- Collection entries

Lemma collection_loop_flat before body rest :
  forallb plain body = true → forallb plain rest = true →
  collection_loop 2 before (body ++ "}"%char :: rest) =
  Done (before ++ body ++ "}"%char :: rest, []).
Proof.
  intros Hbody Hrest. revert before.
  induction body as [|c body IH]; intros before.
  - simpl app. rewrite collection_loop_cons.
    change (Ascii.eqb "}" NUL) with false. change (Ascii.eqb "}" "{") with false.
    change (Ascii.eqb "}" "}") with true. change (2 - 1)%Z with 1%Z.
    change (1 =? 0)%Z with false. cbn [Z.eqb INT_MIN].
    rewrite collection_loop_plain by done. by rewrite <- app_assoc.
  - simpl in Hbody. apply andb_prop in Hbody as [(H0 & H1 & H2 & H3)%plain_inv Hbody].
    simpl app. rewrite collection_loop_cons, H0, H1, H2, H3. cbn [andb].
    rewrite IH by done. by rewrite <- app_assoc.
Qed.

(** What a call that finds its memory stores: the pair goes behind the
    entries when no entry bears the name, and its value into the first
    entry that bears the name otherwise. *)
Lemma cupsAddOption_stores name value n array :
  hd NUL name ≠ NUL → (0 ≤ n < INT_MAX)%Z → Z.to_nat n ≤ length array →
  ∃ n' array',
    cupsAddOption true (Some name) (Some value) n (Some array) = Done (n', Some array') ∧
    ((Forall (fun o => ¬ same_name name o) (entries n array) ∧ n' = (n + 1)%Z ∧
      entries n' array' =
        entries n array ++ [cups_option.make (cstring name) (cstring value)]) ∨
     (∃ l1 o l2, entries n array = l1 ++ o :: l2 ∧
        Forall (fun o' => ¬ same_name name o') l1 ∧ same_name name o ∧ n' = n ∧
        entries n' array' =
          l1 ++ cups_option.make (cups_option.name o) (cstring value) :: l2)).
Proof.
  intros Hname [Hn Hmax] Hlen.
  destruct (first_same_name name (entries n array))
    as [Hall|(l1 & o & l2 & Hent & Hl1 & Ho)].
  - rewrite cupsAddOption_fresh by done.
    destruct (Z.eqb_spec n INT_MAX); [lia|].
    pose proof (entries_length n array Hlen) as Hl.
    eexists _, _. split; [done|]. left. repeat split; [done|].
    unfold entries at 1. rewrite take_ge; [done|]. rewrite length_app. simpl. lia.
  - rewrite (cupsAddOption_replace _ _ _ _ _ _ _ _ Hname Hent Hl1 Ho).
    eexists _, _. split; [done|]. right. exists l1, o, l2. repeat split; try done.
    assert (length l1 < Z.to_nat n) as Hi.
    { rewrite <- (entries_length n array), Hent, length_app by done. simpl. lia. }
    unfold entries. rewrite take_insert_lt by done. fold (entries n array).
    rewrite Hent, insert_app_r_alt, Nat.sub_diag by done. reflexivity.
Qed.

- Description of the task
The reply should consist solely of the lines above from the one that has "cupsAddOption true (Some" through the one that has "- rewrite (cupsAddOption_replace", reproduced exactly.

- Answer for the task
    cupsAddOption true (Some name) (Some value) n (Some array) = Done (n', Some array') ∧
    ((Forall (fun o => ¬ same_name name o) (entries n array) ∧ n' = (n + 1)%Z ∧
      entries n' array' =
        entries n array ++ [cups_option.make (cstring name) (cstring value)]) ∨
     (∃ l1 o l2, entries n array = l1 ++ o :: l2 ∧
        Forall (fun o' => ¬ same_name name o') l1 ∧ same_name name o ∧ n' = n ∧
        entries n' array' =
          l1 ++ cups_option.make (cups_option.name o) (cstring value) :: l2)).
Proof.
  intros Hname [Hn Hmax] Hlen.
  destruct (first_same_name name (entries n array))
    as [Hall|(l1 & o & l2 & Hent & Hl1 & Ho)].
  - rewrite cupsAddOption_fresh by done.
    destruct (Z.eqb_spec n INT_MAX); [lia|].
    pose proof (entries_length n array Hlen) as Hl.
    eexists _, _. split; [done|]. left. repeat split; [done|].
    unfold entries at 1. rewrite take_ge; [done|]. rewrite length_app. simpl. lia.
  - rewrite (cupsAddOption_replace _ _ _ _ _ _ _ _ Hname Hent Hl1 Ho).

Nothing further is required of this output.